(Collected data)

Definition broadcast (message : string) : M World unit :=
  do conns ← gets (λ w, elements (_active_connections w));
  do dead ← deliver message conns [];
  prune dead.

(** *** Vocabulary for the statements about the manager *)

(** What the network answers to the next send on [ws]. *)
Definition next_send (w : World) (ws : WebSocket) : bool :=
  link ws (attempts_on ws (wire w)).

(** The record of the next send of [f] on [ws]. *)
Definition sent_to (w : World) (f : frame) (ws : WebSocket) : attempt :=
  {| to := ws; payload := f; delivered := next_send w ws |}.

(** The world after the sends [sent]. *)
Definition extend (w : World) (sent : list attempt) : World :=
  {| _active_connections := _active_connections w;
     wire := (wire w ++ sent)%list |}.
End Manager.

End WebsocketManager.

(* ===================================================================== *)
(** * redis_client.py *)
(* ===================================================================== *)

Module RedisClient.
Import Py Models Eff.

Definition CHANNEL_NAME : string := "git-events".
Definition RECENT_EVENTS_KEY : string := "recent-events".
Definition MAX_RECENT_EVENTS : Z := 100.

(** ** The Redis server, as far as the client uses it *)

(** The lists stored under their keys (head first) and the messages
    published so far, oldest first, each with its channel. *)
Record Redis := {
  lists : gmap string (list string);
  published : list (string * string);
}.

(** What can go wrong with one round trip to the server: the request is
    lost (nothing is applied), or the reply is lost (the commands were
    applied, the client sees an error all the same). *)
Inductive fault : Type :=
| RequestLost
| ReplyLost.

Task requirements => Which lines of the records above hold the word "What"? Copy each one out.

Solution for this exercise =>
(** What the network answers to the next send on [ws]. *)
(** What can go wrong with one round trip to the server: the request is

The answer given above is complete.